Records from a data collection
(** * bookmarks-alive-exporter: the collection pipeline and its scrape handler

    The repository holds two revisions of the exporter's [main.go]:

    - the context-based revision ([src/unnamed/part_000]): the handler derives
      a 30 s context from the request, [collectMetrics] runs in the handler's
      goroutine and returns an error when the query fails, workers and feeder
      select on [ctx.Done()];
    - the done-channel revision ([src/main.go]): [collectMetrics] runs in a
      goroutine of its own and signals an unbuffered [done] channel, the
      handler selects on [done] and a 30 s timer.

    Both are embedded as interleaving transition systems: every goroutine is a
    small program-counter type, a label names the goroutine that moves and,
    where a [select] has several ready cases, the case that is taken.  The
    outside world (query result, HTTP round trips, the deadline) enters
    through the labels. *)

From Stdlib Require Import ZArith Ascii.
From stdpp Require Import gmap strings list fin_maps.

Open Scope string_scope.
Open Scope list_scope.
Open Scope nat_scope.

(** ** Data shared by both revisions *)

(** [status] is a [float64] in the source; the only values ever stored are
    [float64(resp.StatusCode)] and the literal [0], integers that [float64]
    represents exactly, so the embedding keeps them in [Z]. *)
Record metricUpdate := MetricUpdate { url : string; status : Z }.

(** One iteration of [rows.Next()] / [rows.Scan(&url)]. *)
Inductive row :=
| Scanned (u : string)
| ScanError.

(** A buffered Go channel: [make(chan A, cap)]. *)
Record chan (A : Type) := Chan { buf : list A; cap : nat; closed : bool }.
Arguments Chan {A} _ _ _.
Arguments buf {A} _.
Arguments cap {A} _.
Arguments closed {A} _.

Definition make {A} (n : nat) : chan A := Chan [] n false.

(** [c <- x]: [None] when the buffer is full (the sender blocks). *)
Definition send {A} (x : A) (c : chan A) : option (chan A) :=
  if decide (length (buf c) < cap c)
  then Some (Chan (buf c ++ [x]) (cap c) (closed c))
  else None.

(** [x, ok := <-c]: [Some (Some x, _)] is a value, [Some (None, _)] is
    [ok = false] on a closed and drained channel, [None] blocks. *)
Definition recv {A} (c : chan A) : option (option A * chan A) :=
  match buf c with
  | x :: b => Some (Some x, Chan b (cap c) (closed c))
  | [] => if closed c then Some (None, c) else None
  end.

Definition close {A} (c : chan A) : chan A := Chan (buf c) (cap c) true.

(** The HTTP client as the probe sees it. *)
Record Request := MkRequest
  { Method : string; URL : string; Header : list (string * string) }.

Record Client := MkClient { Timeout : Z }.

Record http := Http
  { NewRequest : string → bool;
      (* does http.NewRequestWithContext accept the URL *)
    Do : Client → Request → option Z
      (* client.Do / client.Get: the response's StatusCode, or an error *) }.

(** One series of the gauge vector as [promhttp] writes it. *)
Record sample := Sample { metric : string; label_url : string; value : Z }.

Inductive response :=
| MetricsText (body : list sample)
| InternalServerError.

(** [urlStatus.WithLabelValues(u)]: the series of [u], created with value 0
    when the vector has none. *)
Definition WithLabelValues (u : string) (g : gmap string Z) : gmap string Z :=
  match g !! u with
  | Some _ => g
  | None => <[u := 0%Z]> g
  end.

(** [.Set(v)] on the series of [url m]. *)
Definition Set_gauge (m : metricUpdate) (g : gmap string Z) : gmap string Z :=
  <[url m := status m]> g.

Definition exposition (name : string) (g : gmap string Z) : list sample :=
  (λ kv, Sample name kv.1 kv.2) <$> map_to_list g.

(** The command line as [flag.Parse()] reads it, one argument at a time
    ([parseOne] of package [flag]; all flags of the program are strings). *)
Inductive argument :=
| Positional        (* shorter than 2 or not starting with '-': parsing stops *)
| Terminator        (* "--": parsing stops *)
| BadSyntax         (* "bad flag syntax": "-", "---x", "-=x" *)
| Named (name : string) (value : option string).
                    (* -name, --name, -name=value, --name=value *)

(** The name up to the first '=' and what follows it. *)
Fixpoint cut_at_equals (s : string) : string * option string :=
  match s with
  | EmptyString => (EmptyString, None)
  | String c s' =>
      if Ascii.eqb c "="%char then (EmptyString, Some s')
      else (String c (cut_at_equals s').1, (cut_at_equals s').2)
  end.

(** What follows the one or two minus signs. *)
Definition flag_name (name : string) : argument :=
  match name with
  | EmptyString => BadSyntax
  | String c rest =>
      if Ascii.eqb c "-"%char || Ascii.eqb c "="%char then BadSyntax
      else Named (String c (cut_at_equals rest).1) (cut_at_equals rest).2
  end.

Definition parseOne (s : string) : argument :=
  match s with
  | String c0 (String c1 rest) =>
      if Ascii.eqb c0 "-"%char then
        if Ascii.eqb c1 "-"%char then
          match rest with
          | EmptyString => Terminator
          | _ => flag_name rest
          end
        else flag_name (String c1 rest)
      else Positional
  | _ => Positional
  end.

Definition workerCount : nat := 20.
Arguments workerCount : simpl never.

(** ** The context-based revision *)
Module Ctx.

(** *** Process configuration: the flags of [main] *)
Record flags := Flags { db : string; port : string; user_agent : string }.

Definition defaults : flags :=
  Flags "./bookmarks.db" "8000" "bookmarks-alive-exporter/1.0".

(** [flag.String] of [main]: the three flags defined, and what setting one
    does; a name that was not defined is refused. *)
Definition Set_flag (name value : string) (f : flags) : option flags :=
  if decide (name = "db") then Some (Flags value (port f) (user_agent f))
  else if decide (name = "port") then Some (Flags (db f) value (user_agent f))
  else if decide (name = "user-agent") then Some (Flags (db f) (port f) value)
  else None.

(** [flag.Parse()]: [None] is the flag package printing the usage and
    exiting (bad syntax, a flag that was not defined, a flag left without its
    value); what follows the first positional argument or ["--"] is not
    read. *)
Fixpoint Parse (args : list string) (f : flags) : option flags :=
  match args with
  | [] => Some f
  | s :: rest =>
      match parseOne s with
      | Positional | Terminator => Some f
      | BadSyntax => None
      | Named n (Some v) =>
          match Set_flag n v f with
          | Some f' => Parse rest f'
          | None => None
          end
      | Named n None =>
          match rest with
          | [] => None
          | v :: rest' =>
              match Set_flag n v f with
              | Some f' => Parse rest' f'
              | None => None
              end
          end
      end
  end.

Definition probeTimeout : Z := 5.

(** *** [checkURL] *)
Definition probe_request (userAgent u : string) : Request :=
  MkRequest "GET" u [("User-Agent", userAgent)].

Definition checkURL (userAgent : string) (net : http) (u : string) : Z :=
  if NewRequest net u then
    match Do net (MkClient probeTimeout) (probe_request userAgent u) with
    | None => 0
    | Some code => code
    end
  else 0.

(** *** Goroutines of one collection run *)

(** [urlChecker] *)
Inductive worker :=
| AtSelect                      (* the outer select *)
| Checking (u : string)         (* inside checkURL *)
| Emitting (m : metricUpdate)   (* the inner select *)
| Exited.                       (* returned, wg.Done() ran *)

Inductive wact :=
| WDone                         (* a select takes <-ctx.Done() *)
| WRecv                         (* the outer select takes <-urls *)
| WProbe (net : http)           (* checkURL returns *)
| WSend.                        (* the inner select takes updates <- ... *)

(** The feeder: the anonymous goroutine of [collectMetrics]. *)
Inductive feeder :=
| AtNext                        (* rows.Next() *)
| Offering (u : string)         (* the select around urlChan <- url *)
| Returned.                     (* returned, close(urlChan) ran *)

Inductive fact :=
| FScan                         (* rows.Next() and rows.Scan *)
| FSend                         (* the select takes urlChan <- url *)
| FDone.                        (* ctx is done: the select takes <-ctx.Done(),
                                   or rows.Next() reports the closed rows *)

(** The handler's goroutine: [metricsHandler] calling [collectMetrics] and
    [updateMetrics]. *)
Inductive handler :=
| Waiting                       (* collectMetrics: wg.Wait() *)
| Draining                      (* updateMetrics: the select *)
| Applying (m : metricUpdate)   (* updateMetrics: before WithLabelValues *)
| Setting (m : metricUpdate)    (* ... and before Set, the series exists *)
| Serving                       (* promhttp.Handler().ServeHTTP *)
| Replied (resp : response).

Inductive hact :=
| HJoin                         (* wg.Wait() returns *)
| HDone                         (* the select takes <-ctx.Done() *)
| HRecv                         (* the select takes <-metricsChan *)
| HDefault                      (* the select takes default *)
| HLabel                        (* WithLabelValues(..) returns the series *)
| HApply                        (* .Set(..) stores the status *)
| HServe.

Inductive obs :=
| Probed (i : nat) (m : metricUpdate)   (* worker i built a ProbeResult *)
| Sent (i : nat) (m : metricUpdate)     (* ... and put it on metricsChan *)
| Dropped (i : nat) (m : metricUpdate)  (* ... or left on cancellation *)
| Drained (m : metricUpdate)            (* this run's drain pass received m *)
| Applied (m : metricUpdate)            (* ... and set the gauge *)
| Responded (resp : response).

Record run := Run
  { query : list row;           (* what the query of this run returned *)
    rows : list row;            (* the rows not yet iterated *)
    feed : feeder;
    urlChan : chan string;
    workers : list worker;
    ctxDone : bool;
    hdl : handler }.

Definition is_exited (w : worker) : bool :=
  match w with Exited => true | _ => false end.

Definition urlChecker (userAgent : string) (done : bool) (a : wact) (w : worker)
    (urls : chan string) (updates : chan metricUpdate)
  : option (worker * chan string * chan metricUpdate * list (nat → obs)) :=
  match w, a with
  | AtSelect, WDone =>
      if done then Some (Exited, urls, updates, []) else None
  | AtSelect, WRecv =>
      match recv urls with
      | Some (Some u, urls') => Some (Checking u, urls', updates, [])
      | Some (None, urls') => Some (Exited, urls', updates, [])
      | None => None
      end
  | Checking u, WProbe net =>
      let m := MetricUpdate u (checkURL userAgent net u) in
      Some (Emitting m, urls, updates, [λ i, Probed i m])
  | Emitting m, WDone =>
      if done then Some (Exited, urls, updates, [λ i, Dropped i m]) else None
  | Emitting m, WSend =>
      match send m updates with
      | Some updates' => Some (AtSelect, urls, updates', [λ i, Sent i m])
      | None => None
      end
  | _, _ => None
  end.

Definition feeder_step (done : bool) (a : fact) (f : feeder)
    (rs : list row) (urls : chan string)
  : option (feeder * list row * chan string) :=
  match f, a with
  | AtNext, FScan =>
      match rs with
      | [] => Some (Returned, [], close urls)
      | Scanned u :: rs' => Some (Offering u, rs', urls)
      | ScanError :: rs' => Some (AtNext, rs', urls)
      end
  | Offering u, FSend =>
      match send u urls with
      | Some urls' => Some (AtNext, rs, urls')
      | None => None
      end
  | AtNext, FDone | Offering _, FDone =>
      if done then Some (Returned, rs, close urls) else None
  | _, _ => None
  end.

Definition metric_name : string := "bookmarks_alive_status".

Work instruction:
The first line of the entries above marks where to begin; repeat each line exactly through the one that contains "small program-counter type, a", and include that line.

Answer for this exercise:
(** * bookmarks-alive-exporter: the collection pipeline and its scrape handler

    The repository holds two revisions of the exporter's [main.go]:

    - the context-based revision ([src/unnamed/part_000]): the handler derives
      a 30 s context from the request, [collectMetrics] runs in the handler's
      goroutine and returns an error when the query fails, workers and feeder
      select on [ctx.Done()];
    - the done-channel revision ([src/main.go]): [collectMetrics] runs in a
      goroutine of its own and signals an unbuffered [done] channel, the
      handler selects on [done] and a 30 s timer.

    Both are embedded as interleaving transition systems: every goroutine is a
    small program-counter type, a label names the goroutine that moves and,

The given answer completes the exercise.